• _Provided data_:

Lemma rmatch_groupless (r : regex) :
  groupless r = true ->
  forall s caps k res,
    rmatch fl total r s caps k = Some res ->
    exists s', k s' caps = Some res /\ (length s' + min_len r <= length s)%nat.
Proof.
  induction r as [ c | negated items | | | | a IHa b IHb | a IHa b IHb | greedy a IHa | n a IHa ];
    intros Hg s caps k res H; simpl in Hg.
  - simpl in H. destruct s as [ | x rest ]; [ discriminate | ].
    destruct (Ascii.eqb _ _); [ | discriminate ]. exists rest. split; [ exact H | simpl; lia ].
  - simpl in H. destruct s as [ | x rest ]; [ discriminate | ].
    destruct (set_matches _ _ _ _); [ | discriminate ].
    exists rest. split; [ exact H | simpl; lia ].
  - simpl in H. destruct (Nat.eqb _ _); [ | discriminate ].
    exists s. split; [ exact H | simpl; lia ].
  - simpl in H. destruct s; [ | discriminate ]. exists []. split; [ exact H | simpl; lia ].
  - simpl in H. exists s. split; [ exact H | simpl; lia ].
  - apply andb_prop in Hg as [Hga Hgb]. simpl in H.
    apply (IHa Hga) in H as (s1 & H1 & L1). apply (IHb Hgb) in H1 as (s2 & H2 & L2).
    exists s2. split; [ exact H2 | simpl; lia ].
  - apply andb_prop in Hg as [Hga Hgb]. simpl in H. unfold or_else in H.
    destruct (rmatch fl total a s caps k) as [p | ] eqn:Ha.
    + rewrite <- Ha in H. apply (IHa Hga) in H as (s1 & H1 & L1).
      exists s1. split; [ exact H1 | simpl; lia ].
    + apply (IHb Hgb) in H as (s1 & H1 & L1). exists s1. split; [ exact H1 | simpl; lia ].
  - simpl in H. simpl min_len.
    revert H. generalize (length s) at 1. intros fuel. revert s caps res.
    induction fuel as [ | fuel IHfuel ]; intros s caps res H.
    + exists s. split; [ exact H | lia ].
    + assert (Hagain : forall p,
                 rmatch fl total a s caps
                   (fun s' caps' =>
                      if (length s' <? length s)%nat
                      then (fix rounds (fuel : nat) (s : list ascii) (caps : captures)
                              {struct fuel} :=
                              match fuel with
                              | O => k s caps
                              | S fuel' =>
                                  let again :=
                                    rmatch fl total a s caps
                                      (fun s' caps' =>
                                         if (length s' <? length s)%nat
                                         then rounds fuel' s' caps' else None) in
                                  if greedy then or_else again (k s caps)
                                  else or_else (k s caps) again
                              end) fuel s' caps'
                      else None) = Some p ->
                 exists s', k s' caps = Some p /\ (length s' + 0 <= length s)%nat).
      { intros p Hp. apply (IHa Hg) in Hp as (s1 & H1 & L1).
        destruct (length s1 <? length s)%nat eqn:Hlt; [ | discriminate ].
        apply Nat.ltb_lt in Hlt.
        apply IHfuel in H1 as (s2 & H2 & L2). exists s2. split; [ exact H2 | lia ]. }
      cbv beta iota zeta in H. unfold or_else in H.
      destruct greedy.
      * match type of H with
        | match ?again with Some _ => _ | None => _ end = _ =>
            destruct again as [p | ] eqn:Ha
        end.
        -- injection H as <-. apply Hagain. exact Ha.
        -- exists s. split; [ exact H | lia ].
      * destruct (k s caps) as [p | ] eqn:Hk.
        -- exists s. split; [ rewrite Hk; exact H | lia ].
        -- apply Hagain, H.
  - discriminate.
Qed.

• _Assignment_:
The entire listing is to be printed once more, word for word.

• _Result of this task_:
Lemma rmatch_groupless (r : regex) :
  groupless r = true ->
  forall s caps k res,
    rmatch fl total r s caps k = Some res ->
    exists s', k s' caps = Some res /\ (length s' + min_len r <= length s)%nat.
Proof.
  induction r as [ c | negated items | | | | a IHa b IHb | a IHa b IHb | greedy a IHa | n a IHa ];
    intros Hg s caps k res H; simpl in Hg.
  - simpl in H. destruct s as [ | x rest ]; [ discriminate | ].
    destruct (Ascii.eqb _ _); [ | discriminate ]. exists rest. split; [ exact H | simpl; lia ].
  - simpl in H. destruct s as [ | x rest ]; [ discriminate | ].
    destruct (set_matches _ _ _ _); [ | discriminate ].
    exists rest. split; [ exact H | simpl; lia ].
  - simpl in H. destruct (Nat.eqb _ _); [ | discriminate ].
    exists s. split; [ exact H | simpl; lia ].
  - simpl in H. destruct s; [ | discriminate ]. exists []. split; [ exact H | simpl; lia ].
  - simpl in H. exists s. split; [ exact H | simpl; lia ].
  - apply andb_prop in Hg as [Hga Hgb]. simpl in H.
    apply (IHa Hga) in H as (s1 & H1 & L1). apply (IHb Hgb) in H1 as (s2 & H2 & L2).
    exists s2. split; [ exact H2 | simpl; lia ].
  - apply andb_prop in Hg as [Hga Hgb]. simpl in H. unfold or_else in H.
    destruct (rmatch fl total a s caps k) as [p | ] eqn:Ha.
    + rewrite <- Ha in H. apply (IHa Hga) in H as (s1 & H1 & L1).
      exists s1. split; [ exact H1 | simpl; lia ].
    + apply (IHb Hgb) in H as (s1 & H1 & L1). exists s1. split; [ exact H1 | simpl; lia ].
  - simpl in H. simpl min_len.
    revert H. generalize (length s) at 1. intros fuel. revert s caps res.
    induction fuel as [ | fuel IHfuel ]; intros s caps res H.
    + exists s. split; [ exact H | lia ].
    + assert (Hagain : forall p,
                 rmatch fl total a s caps
                   (fun s' caps' =>
                      if (length s' <? length s)%nat
                      then (fix rounds (fuel : nat) (s : list ascii) (caps : captures)
                              {struct fuel} :=
                              match fuel with
                              | O => k s caps
                              | S fuel' =>
                                  let again :=
                                    rmatch fl total a s caps
                                      (fun s' caps' =>
                                         if (length s' <? length s)%nat
                                         then rounds fuel' s' caps' else None) in
                                  if greedy then or_else again (k s caps)
                                  else or_else (k s caps) again
                              end) fuel s' caps'
                      else None) = Some p ->
                 exists s', k s' caps = Some p /\ (length s' + 0 <= length s)%nat).
      { intros p Hp. apply (IHa Hg) in Hp as (s1 & H1 & L1).
        destruct (length s1 <? length s)%nat eqn:Hlt; [ | discriminate ].
        apply Nat.ltb_lt in Hlt.
        apply IHfuel in H1 as (s2 & H2 & L2). exists s2. split; [ exact H2 | lia ]. }
      cbv beta iota zeta in H. unfold or_else in H.
      destruct greedy.
      * match type of H with
        | match ?again with Some _ => _ | None => _ end = _ =>
            destruct again as [p | ] eqn:Ha
        end.
        -- injection H as <-. apply Hagain. exact Ha.
        -- exists s. split; [ exact H | lia ].
      * destruct (k s caps) as [p | ] eqn:Hk.
        -- exists s. split; [ rewrite Hk; exact H | lia ].
        -- apply Hagain, H.
  - discriminate.
Qed.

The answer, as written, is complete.